**RECORD EXCERPTS:**
· · ·

Lemma failed_infos_length (l : list (string * ExitEntry)) :
  length (omap (fun e => match status e with
                 | Failed error _ failed_at os => Some {|
                     fei_primary_order_id := primary_order_id e; fei_symbol := symbol e;
                     fei_order_type := order_type e; fei_error := error;
                     fei_failed_at := failed_at; fei_actual_order_ids := ao_order_id <$> os |}
                 | _ => None
                 end) l.*2) =
  length (List.filter (fun ke => is_failed_status (status ke.2)) l).
Proof.
  induction l as [|[k e] l IH]; [done|]. cbn [List.filter fst snd]. rewrite fmap_cons.
  cbn [omap list_omap snd]. destruct (status e); cbn [is_failed_status length]; by rewrite <- IH.
Qed.

Lemma no_failed_infos h :
  (forall k e, pending_by_placeholder h !! k = Some e -> is_failed_status (status e) = false) ->
  get_failed_entries_internal h = [].
Proof.
  intros H. unfold get_failed_entries_internal.
  assert (Hl : Forall (fun e => is_failed_status (status e) = false)
                 (map_values (pending_by_placeholder h))).
  { apply Forall_forall. intros e (k & He)%elem_of_map_values. eauto. }
  induction Hl as [|e l He Hl IH]; simpl; [done|]. by destruct (status e).
Qed.

(** Clearing failed entries removes exactly the failed ones, from both
    maps, and returns how many there were. *)
Theorem clear_failed_entries_spec h :
  wf h ->
  let '(n, h') := clear_failed_entries_internal h in
  wf h' /\ n = length (get_failed_entries_internal h) /\ get_failed_entries_internal h' = [] /\
  forall k, pending_by_placeholder h' !! k =
    match pending_by_placeholder h !! k with
    | Some e => if is_failed_status (status e) then None else Some e
    | None => None
    end.
Proof.
  intros Hwf. unfold clear_failed_entries_internal.
  pose proof (failed_ids h) as Hids.
  assert (Hlen : length (get_failed_entries_internal h) = length (List.filter
    (fun ke : string * ExitEntry => is_failed_status (status ke.2))
    (map_to_list (pending_by_placeholder h))).*1).
  { rewrite length_fmap. apply failed_infos_length. }
  set (ids := (List.filter _ (map_to_list (pending_by_placeholder h))).*1) in *.
  assert (HL : forall h', (forall k, pending_by_placeholder h' !! k =
                 if decide (k ∈ ids) then None else pending_by_placeholder h !! k) ->
    forall k, pending_by_placeholder h' !! k =
      match pending_by_placeholder h !! k with
      | Some e => if is_failed_status (status e) then None else Some e
      | None => None
      end).
  { intros h' HP k. rewrite HP. case_decide as Hk.
    - apply Hids in Hk as (e & -> & ->). done.
    - destruct (pending_by_placeholder h !! k) as [e|] eqn:He; [|done].
      destruct (is_failed_status (status e)) eqn:Hf; [|done]. destruct Hk. apply Hids. eauto. }
  assert (HF : forall h', (forall k, pending_by_placeholder h' !! k =
                 if decide (k ∈ ids) then None else pending_by_placeholder h !! k) ->
    get_failed_entries_internal h' = []).
  { intros h' HP. apply no_failed_infos. intros k e. rewrite (HL h' HP).
    destruct (_ !! k); [|done]. case_match; [done|]. by intros [= <-]. }
  destruct ids as [|id0 ids0] eqn:Eids.
  - split_and!; [done|done|apply HF|apply HL]; intros k; by rewrite decide_False by apply not_elem_of_nil.
  - rewrite <- Eids in *. pose proof (fun k => remove_entries_lookup ids h k Hwf) as HP.
    split_and!; [by apply wf_remove_entries|done|by apply HF|by apply HL].
Qed.

Lemma filter_length_perm {A} (f : A -> bool) (l l' : list A) :
  l ≡ₚ l' -> length (List.filter f l) = length (List.filter f l').
Proof. induction 1; simpl; repeat case_match; simpl; congruence. Qed.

· · ·

**TASK REQUIREMENTS:** The lines above that hold the word "rewrite" are the ones to copy.

**RESULT BELOW:**
  induction l as [|[k e] l IH]; [done|]. cbn [List.filter fst snd]. rewrite fmap_cons.
  cbn [omap list_omap snd]. destruct (status e); cbn [is_failed_status length]; by rewrite <- IH.
  { rewrite length_fmap. apply failed_infos_length. }
  { intros h' HP k. rewrite HP. case_decide as Hk.
  { intros h' HP. apply no_failed_infos. intros k e. rewrite (HL h' HP).
  - split_and!; [done|done|apply HF|apply HL]; intros k; by rewrite decide_False by apply not_elem_of_nil.
  - rewrite <- Eids in *. pose proof (fun k => remove_entries_lookup ids h k Hwf) as HP.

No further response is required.